Collected data entries
• • • • • • •

(** When the heading occurs in [s], text appended to [s] is cut with it. *)
Lemma stripNextSteps_app (s x : string) :
  regexTest s = true -> stripNextSteps (s ++ x) = stripNextSteps s.
Proof.
  induction s as [|c s IH]; intros H.
  - discriminate.
  - rewrite regexTest_eq in H.
    rewrite (stripNextSteps_eq (String c s)), (stripNextSteps_eq (String c s ++ x)).
    destruct (matchesHere (String c s)) eqn:E.
    + now rewrite (matchesHere_app _ x E).
    + simpl in H.
      assert (L : String.length NEXT_STEPS_RE <= String.length (String c s)).
      { apply regexTest_length in H. simpl String.length in *. lia. }
      unfold matchesHere in *. rewrite (prefixBy_app_long _ _ _ x L), E.
      simpl. now rewrite IH.
Qed.

(** Appending the canonical block creates no match of the heading. *)
Lemma regexTest_append_NEXT_STEPS (a : string) :
  regexTest a = false -> regexTest (a ++ NEXT_STEPS) = false.
Proof.
  induction a as [|c a IH]; intros H.
  - vm_compute. reflexivity.
  - rewrite regexTest_eq in H. apply orb_false_iff in H as [H1 H2].
    change (String c a ++ NEXT_STEPS) with (String c (a ++ NEXT_STEPS)).
    rewrite regexTest_eq, (IH H2), orb_false_r.
    destruct (matchesHere (String c (a ++ NEXT_STEPS))) eqn:E; [|reflexivity].
    destruct (prefixBy_app_inv _ NEXT_STEPS_RE (String c a) NEXT_STEPS E)
      as [F | F].
    + unfold matchesHere in H1. congruence.
    + vm_compute in F. discriminate.
Qed.

(** An exact occurrence of the heading is a match of the expression. *)
Lemma eqb_eqbIgnoreCase (a b : ascii) :
  Ascii.eqb a b = true -> JS.eqbIgnoreCase a b = true.
Proof.
  intros H. apply Ascii.eqb_eq in H. subst. unfold JS.eqbIgnoreCase.
  apply Ascii.eqb_refl.
Qed.

Lemma prefixBy_eqb_ignoreCase (p s : string) :
  JS.prefixBy Ascii.eqb p s = true -> JS.prefixBy JS.eqbIgnoreCase p s = true.
Proof.
  revert s; induction p as [|a p IH]; intros s H; [reflexivity|].
  destruct s as [|b s]; [discriminate|].
  simpl in *. apply andb_true_iff in H as [H1 H2].
  now rewrite (eqb_eqbIgnoreCase _ _ H1), (IH _ H2).
Qed.

Lemma includes_regexTest (s : string) :
  JS.includes s NEXT_STEPS_RE = true -> regexTest s = true.
Proof.
  induction s as [|c s IH]; intros H.
  - vm_compute in H. discriminate.
  - rewrite regexTest_eq. cbn [JS.includes] in H.
    apply orb_true_iff in H as [H | H].
    + apply prefixBy_eqb_ignoreCase in H. unfold matchesHere. now rewrite H.
    + rewrite (IH H). apply orb_true_r.
Qed.

(** ** Runs of the enrichment callback *)

Lemma findFeatured_run (env : Collaborators) (completion : string)
    (s : Locals) :
  findFeatured env completion s =
  {| trace :=
       CallFeatured (lastUserRaw s) (effectiveLocation s) ::
       match findFeaturedMatching env (lastUserRaw s) (effectiveLocation s)
       with
       | Returns _ => []
       | Throws e => [LogError "Error finding featured items:" e]
       end;
     locals := s;
     outcome := Returns (answerWithFeatured env completion s) |}.
Proof.
  unfold answerWithFeatured, findFeatured, tryCatch, bind, await, read, emit,
    ret.
  cbn [trace locals outcome app].
  destruct (findFeaturedMatching env (lastUserRaw s) (effectiveLocation s))
    as [featured | e]; cbn [trace locals outcome app].
  - destruct (0 <? length featured)%nat; reflexivity.
  - reflexivity.
Qed.

(** The listing step never rejects, whatever the matcher does. *)
Lemma answerWithFeatured_cases (env : Collaborators) (completion : string)
    (s : Locals) :
  answerWithFeatured env completion s =
  match findFeaturedMatching env (lastUserRaw s) (effectiveLocation s) with
  | Returns featured =>
      if (0 <? length featured)%nat
      then completion ++ featuredBlock (effectiveLocation s) featured
      else completion
  | Throws _ => completion
  end.
Proof.
  unfold answerWithFeatured, findFeatured, tryCatch, bind, await, read, emit,
    ret.
  cbn [trace locals outcome app].
  destruct (findFeaturedMatching env (lastUserRaw s) (effectiveLocation s))
    as [featured | e]; cbn [trace locals outcome app].
  - destruct (0 <? length featured)%nat; reflexivity.
  - reflexivity.
Qed.

Lemma answerWithFeatured_extends (env : Collaborators) (completion : string)
    (s : Locals) :
  exists block, answerWithFeatured env completion s = completion ++ block.
Proof.
  rewrite answerWithFeatured_cases.
  destruct (findFeaturedMatching env (lastUserRaw s) (effectiveLocation s))
    as [featured | e].
  - destruct (0 <? length featured)%nat.
    + eexists; reflexivity.
    + exists "". now rewrite append_nil_r.
  - exists "". now rewrite append_nil_r.
Qed.

Lemma onFinal_run (env : Collaborators) (completion : string) (s : Locals) :
  onFinal env completion s =
  {| trace :=
       (trace (findFeatured env completion s) ++
        CallFollowups (finalMessages env completion s)
          (finalAnswerWithSteps env completion s) (effectiveLocation s) ::
        match generateFollowups env (finalMessages env completion s)
                (finalAnswerWithSteps env completion s) (effectiveLocation s)
        with
        | Returns fs =>
            [ DataAppend
                {| finalAnswer := finalAnswerWithSteps env completion s;
                   followups := fs |};
              DataClose ]
        | Throws _ => []
        end)%list;
     locals := s;
     outcome :=
       match generateFollowups env (finalMessages env completion s)
               (finalAnswerWithSteps env completion s) (effectiveLocation s)
       with
       | Returns _ => Returns tt
       | Throws e => Throws e
       end |}.
Proof.
  unfold onFinal, bind at 1. rewrite findFeatured_run.
  cbn [trace locals outcome].
  unfold bind, await, read, emit, ret. cbn [trace locals outcome app].
  fold (finalAnswerWithSteps env completion s).
  fold (finalMessages env completion s).
  destruct (generateFollowups env (finalMessages env completion s)
              (finalAnswerWithSteps env completion s) (effectiveLocation s));
    reflexivity.
Qed.

(** The side channel receives at most one payload: the final answer with
    the generator's follow-ups, when the generator resolves. *)
Lemma dataAppended_onFinal (env : Collaborators) (completion : string)
    (s : Locals) :
  dataAppended (trace (onFinal env completion s)) =
  match generateFollowups env (finalMessages env completion s)
          (finalAnswerWithSteps env completion s) (effectiveLocation s)
  with
  | Returns fs =>
      [ {| finalAnswer := finalAnswerWithSteps env completion s;
           followups := fs |} ]
  | Throws _ => []
  end.
Proof.
  rewrite onFinal_run, findFeatured_run. cbn [trace].
  destruct (findFeaturedMatching env (lastUserRaw s) (effectiveLocation s));
    destruct (generateFollowups env (finalMessages env completion s)
                (finalAnswerWithSteps env completion s) (effectiveLocation s));
    reflexivity.
Qed.

(** ** Laws of the handler monad *)

Lemma after_nil {A : Type} (r : Run A) : after [] r = r.
Proof. destruct r; reflexivity. Qed.

Lemma after_after {A : Type} (t u : list Event) (r : Run A) :
  after t (after u r) = after (t ++ u) r.
Proof. unfold after; cbn [trace locals outcome]. now rewrite app_assoc. Qed.

Lemma bind_run {A B : Type} (m : M A) (f : A -> M B) (s : Locals) :
  bind m f s =
  match outcome (m s) with
  | Returns a => after (trace (m s)) (f a (locals (m s)))
  | Throws e =>
      {| trace := trace (m s); locals := locals (m s); outcome := Throws e |}
  end.
Proof. reflexivity. Qed.

Lemma bind_await {A B : Type} (ev : Event) (o : Outcome A) (f : A -> M B)
    (s : Locals) :
  bind (await ev o) f s =
  match o with
  | Returns a => after [ev] (f a s)
  | Throws e => {| trace := [ev]; locals := s; outcome := Throws e |}
  end.
Proof. rewrite bind_run. destruct o; reflexivity. Qed.

Lemma bind_assign {B : Type} (upd : Locals -> Locals) (f : unit -> M B)
    (s : Locals) :
  bind (assign upd) f s = f tt (upd s).
Proof. rewrite bind_run. cbn [assign trace locals outcome]. apply after_nil. Qed.

Lemma bind_read {A B : Type} (proj : Locals -> A) (f : A -> M B)
    (s : Locals) :
  bind (read proj) f s = f (proj s) s.
Proof. rewrite bind_run. cbn [read trace locals outcome]. apply after_nil. Qed.

Lemma bind_emit {B : Type} (ev : Event) (f : unit -> M B) (s : Locals) :
  bind (emit ev) f s = after [ev] (f tt s).
Proof. rewrite bind_run. reflexivity. Qed.

Lemma tryCatch_run {A : Type} (body : M A) (handler : ErrorValue -> M A)
    (s : Locals) :
  tryCatch body handler s =
  match outcome (body s) with
  | Returns _ => body s
  | Throws e => after (trace (body s)) (handler e (locals (body s)))
  end.
Proof. reflexivity. Qed.

(** Computes the record updates, projections and trace concatenations of a
    run without touching the strings. *)
Ltac norm_run :=
  cbn [set_messagesForLLM set_lastUserRaw set_effectiveLocation
       set_internalRAG set_intent initialLocals messagesForLLM lastUserRaw
       effectiveLocation internalRAG intent trace locals outcome after app
       ret].

(** ** Runs of the handler *)

Lemma catchBlock_run (env : Collaborators) (e : ErrorValue) (s : Locals) :
  catchBlock env e s =
  if (message e =? "LOCATION_REQUIRED")%string
  then {| trace := []; locals := s; outcome := Returns locationResponse |}
  else
    {| trace :=
         [ LogError "Error in /api/chat route:" e;
           CallFollowups (messagesForLLM s) APOLOGY (effectiveLocation s) ];
       locals := s;
       outcome :=
         match generateFollowups env (messagesForLLM s) APOLOGY
                 (effectiveLocation s)
         with
         | Returns fs => Returns (apologyResponse fs)
         | Throws e' => Throws e'
         end |}.
Proof.
  unfold catchBlock.
  destruct (message e =? "LOCATION_REQUIRED")%string; [reflexivity|].
  unfold bind, await, read, emit, ret. cbn [trace locals outcome app].
  destruct (generateFollowups env (messagesForLLM s) APOLOGY
              (effectiveLocation s)); reflexivity.
Qed.

Lemma classifyStep_run (classify : string -> Intent) (s : Locals) :
  classifyStep classify s =
  if JS.truthy (lastUserRaw s)
  then {| trace := [LogIntent (classify (lastUserRaw s))];
          locals := set_intent (classify (lastUserRaw s)) s;
          outcome := Returns tt |}
  else {| trace := []; locals := s; outcome := Returns tt |}.
Proof.
  unfold classifyStep. rewrite bind_read.
  destruct (JS.truthy (lastUserRaw s)); [|reflexivity].
  rewrite bind_assign, bind_read. reflexivity.
Qed.
(** The user presses Cancel when the loop has taken [pre] and the
    window has read what came with [acts]; one more chunk is taken
    before the stream is cancelled under the route, and a chunk with
    text arrives after that.  The Cancel handler has written the text
    on screen, marked, unless there was none; the enqueue that throws
    takes the route to its catch block, which in Step 2 writes nothing
    and with the interruption handling writes the text accumulated by
    then, marked as interrupted. *)
Lemma cancelled_noticed (k : CatchBlock) (env : Env) (pre : list Chunk) (chunk : Chunk)
    (post : list Chunk) (fin : StreamEnd) (acts later : list Act)
    (stamp0 now0 : string) (w : World) :
  List.length acts = List.length pre ->
  forallb quiet acts = true ->
  existsb Js.truthy (fragments_of post) = true ->
  Store.healthy (store w) = true ->
  let s := run decode chatId stamp k env
             {| chunks := pre ++ chunk :: post; ending := fin |}
             (acts ++ Press :: Disconnect :: later)
             (streaming_client decode chatId stamp0 now0 []) w in
  let seen := concatenation (map decode (arrivals acts)) in
  ended s = Closed /\
  exists j,
    wrote w (outcome s)
      ((if Js.truthy seen then [seen ++ cancelled_marker] else []) ++
       match k with
       | Step2 => []
       | Interruptions =>
           [concatenation (fragments_of (pre ++ chunk :: firstn j post))
            ++ interrupted_marker]
       end).
Proof.
  intros Hlen Hq Hex Hh. cbv zeta.
  remember (run decode chatId stamp k env _ _ _ w) as s eqn:Hrun.
  unfold run, Session.start, try_catch in Hrun. cbn [chunks ending] in Hrun.
  unfold bind at 1 in Hrun. rewrite for_await_split in Hrun. unfold bind at 1 in Hrun.
  destruct (relay_quiet decode chatId stamp pre acts (Press :: Disconnect :: later)
              (mkState (fresh w) [] (streaming_client decode chatId stamp0 now0 [])
                       (acts ++ Press :: Disconnect :: later))
              (tempStreamingMessage chatId stamp0 now0) Hlen Hq eq_refl eq_refl eq_refl)
    as (s1 & Hrel & Hf1 & Hw1 & Hr1 & Hs1 & Hc1).
  rewrite Hrel in Hrun.
  cbn [frame fresh fullResponse world append] in Hf1, Hw1.
  (* the press *)
  cbn [Session.for_await] in Hrun. unfold bind at 1 in Hrun.
  unfold Session.suspend at 1 in Hrun. rewrite Hs1 in Hrun.
  cbn [perform] in Hrun. unfold press in Hrun. cbn [client frame] in Hrun.
  rewrite Hc1, Hw1 in Hrun.
  change (mkClient (Some tt)
            (Some (fold_left (on_read decode) (arrivals acts)
                     (tempStreamingMessage chatId stamp0 now0))) false)
    with (streaming_client decode chatId stamp0 now0 (arrivals acts)) in Hrun.
  rewrite cancel_run in Hrun.
  set (seen := concatenation (map decode (arrivals acts))) in *.
  set (w1 := if Js.truthy seen
             then mkWorld (snd (Store.insert
                                  (assistant_message chatId (seen ++ cancelled_marker) stamp)
                                  (store w)))
                          (console w)
             else w).
  assert (Hw1' : wrote w w1 (if Js.truthy seen then [seen ++ cancelled_marker] else [])
                 /\ Store.healthy (store w1) = true).
  { subst w1. destruct (Js.truthy seen).
    - apply (wrote_insert w chatId _ stamp (console w) Hh).
    - split; [now apply wrote_nothing | exact Hh]. }
  destruct Hw1' as [Hwr1 Hh1].
  assert (Hpress : exists c1,
             (if Js.truthy seen
              then (mkClient None None true,
                    mkWorld (snd (Store.insert
                                    (assistant_message chatId (seen ++ cancelled_marker) stamp)
                                    (store w)))
                            (console w))
              else (mkClient None
                      (mark_cancelled
                         (Some (reading decode chatId stamp0 now0 (arrivals acts))))
                      true, w))
             = (c1, w1) /\ abortController c1 = None /\ fetch_aborted c1 = true).
  { subst w1. destruct (Js.truthy seen); eexists; repeat split. }
  destruct Hpress as (c1 & Hp & Hac & Hfa). rewrite Hp in Hrun. clear Hp.
  (* the chunk that is taken before the stream is cancelled *)
  unfold bind at 1 in Hrun. unfold on_frame at 1 in Hrun. cbn [frame] in Hrun.
  rewrite on_chunk_run in Hrun by exact Hr1.
  cbn [received client script] in Hrun.
  (* the loop on the cancelled stream *)
  match type of Hrun with context [Session.for_await _ _ _ post fin ?s3] =>
    destruct (loop_doomed decode chatId stamp post fin s3)
      as (s4 & j & Hl & Hf4 & Hw4 & Hc4 & Hst4 & Ht4)
  end.
  { split; [exact Hac|]. split; [exact Hfa|]. right. split; [reflexivity|].
    now exists later. }
  rewrite Hl, Hex in Hrun. specialize (Ht4 Hex).
  cbn [frame advance fullResponse world client] in Hf4, Hw4, Hc4.
  assert (Hfull : fullResponse (frame s4)
                  = concatenation (fragments_of (pre ++ chunk :: firstn j post))).
  { rewrite Hf4, Hf1. unfold fragments_of. rewrite map_app, concatenation_app.
    cbn [map concatenation fold_right]. now rewrite append_empty_r, append_assoc. }
  destruct k; cbn [handle] in Hrun.
  - unfold on_frame, catch_log, bind, lift, console_error, modify, controller_error in Hrun.
    cbn [frame world controller fullResponse] in Hrun. rewrite Hst4 in Hrun.
    subst s. unfold ended, outcome. cbn [frame controller world].
    split; [exact Hst4|]. exists j. rewrite app_nil_r.
    destruct Hwr1 as (new & Hn & Hc). exists new. split; [|exact Hc].
    unfold persisted in *. cbn [store]. now rewrite Hw4.
  - unfold bind at 1 in Hrun. unfold on_frame at 1, lift, console_error, modify in Hrun.
    cbn [frame world fullResponse controller] in Hrun.
    unfold bind at 1 in Hrun. unfold on_frame at 1, gets in Hrun.
    cbn [frame fullResponse] in Hrun. rewrite Ht4 in Hrun.
    unfold bind at 1 in Hrun. unfold bind at 1 in Hrun.
    unfold on_frame at 1, lift, messages_insert in Hrun.
    cbn [frame world store console fullResponse controller] in Hrun.
    rewrite Hw4 in Hrun.
    destruct (wrote_insert w1 chatId (fullResponse (frame s4) ++ interrupted_marker)
                (now env) (console w1 ++ [("Stream interrupted:", LogApi closed_error)])%list
                Hh1) as [Hwr2 _].
    destruct (Store.insert _ (store w1)) as [err st] eqn:Hins. cbn [snd] in Hwr2.
    match type of Hrun with context [Session.suspend _ _ _ ?s5] =>
      destruct (suspend_doomed decode chatId stamp s5)
        as (s6 & Hs6 & Hf6 & Hw6 & Hc6 & Hst6)
    end.
    { split; [cbn [client]; now rewrite Hc4|].
      split; [cbn [client]; now rewrite Hc4|]. left. exact Hst4. }
    rewrite Hs6 in Hrun. unfold on_frame, controller_error in Hrun.
    rewrite Hst6 in Hrun.
    subst s. unfold ended, outcome. cbn [frame controller world snd] in *.
    split; [exact Hst6|]. exists j. rewrite Hw6, <- Hfull.
    exact (wrote_trans _ _ _ _ _ Hwr1 Hwr2).
Qed.

End NoticedCancellation.

(** ** The loop, chunk by chunk *)

Section Lockstep.
Import StreamRoute StreamingChatWindow Session.

Variables (decode : list byte -> string) (chatId stamp : string).
Lemma occupied_ocupacion s id actividadId fecha :
  occupied s id actividadId fecha
  = sumaZ (seatsRequested <$>
             (map_to_list
                (filter (λ kv : string * Reserva,
                           r_actividadId kv.2 = Some actividadId
                           ∧ r_fechaActividad kv.2 = Some fecha ∧ activa kv.2)
                        (delete id (reservas s)))).*2).
Proof.
  clear toLocaleString numberToString.
  unfold occupied. do 4 f_equal. apply map_filter_strong_ext. intros i x.
  rewrite lookup_delete_Some. simpl. intuition congruence.
Qed.

(** The occupancy that the admission of [id] computes is the occupancy of the
    instance without the seats of [id] itself. *)
Lemma ocupacion_occupied s id r actividadId fecha :
  reservas s !! id = Some r →
  r_actividadId r = Some actividadId → r_fechaActividad r = Some fecha → activa r →
  ocupacion s actividadId fecha = seatsRequested r + occupied s id actividadId fecha.
Proof.
  intros Hl Ha Hf Hact. rewrite occupied_ocupacion. unfold ocupacion.
  by apply (sumaZ_filter_delete _ seatsRequested (reservas s) id r).
Qed.

(** X1: the reservation transaction fails with not-found exactly when the
    activity document is missing; the activity is then the only document
    read and the record is marked fallida with the message of the error. *)
Theorem reservarActividad_not_found commitFalla s id (r : Reserva) actividadId fecha :
  presente (r_actividadId r) = Some actividadId →
  r_fechaActividad r = Some fecha →
  let tx := runTransaction commitFalla
              (transaccionReserva id actividadId fecha (aDoble (seatsRequested r))) s in
  let res := reservarActividad commitFalla s (Some (id, r)) in
  ((∃ m, tx.2 = inl (HttpsError NotFound m)) ↔ actividades s !! actividadId = None)
  ∧ (actividades s !! actividadId = None →
     lecturas res = [LeerActividad actividadId]
     ∧ escrituras res
       = [Actualizar Reservas id (fallida (actividadNoExiste actividadId))]).
Proof.
  intros Ha Hf tx res. subst tx res.
  rewrite (reservarActividad_run _ _ _ _ _ _ Ha Hf), runTransaction_run.
  destruct (actividades s !! actividadId) as [act|] eqn:Hact.
  - rewrite (transaccionReserva_run _ _ _ _ _ _ Hact). cbv zeta.
    split; [|done]. split; [|done].
    destruct (menor _ _); [|destruct commitFalla]; by intros [m Hm].
  - rewrite (transaccionReserva_sin_actividad _ _ _ _ _ Hact). simpl.
    split; [|done]. split; eauto.
Qed.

• • • • • • •

### Exercise requirements
Reproduce the records above exactly, from the first line through the line containing "simpl in H.", and output nothing else.

### Written solution
(** When the heading occurs in [s], text appended to [s] is cut with it. *)
Lemma stripNextSteps_app (s x : string) :
  regexTest s = true -> stripNextSteps (s ++ x) = stripNextSteps s.
Proof.
  induction s as [|c s IH]; intros H.
  - discriminate.
  - rewrite regexTest_eq in H.
    rewrite (stripNextSteps_eq (String c s)), (stripNextSteps_eq (String c s ++ x)).
    destruct (matchesHere (String c s)) eqn:E.
    + now rewrite (matchesHere_app _ x E).
    + simpl in H.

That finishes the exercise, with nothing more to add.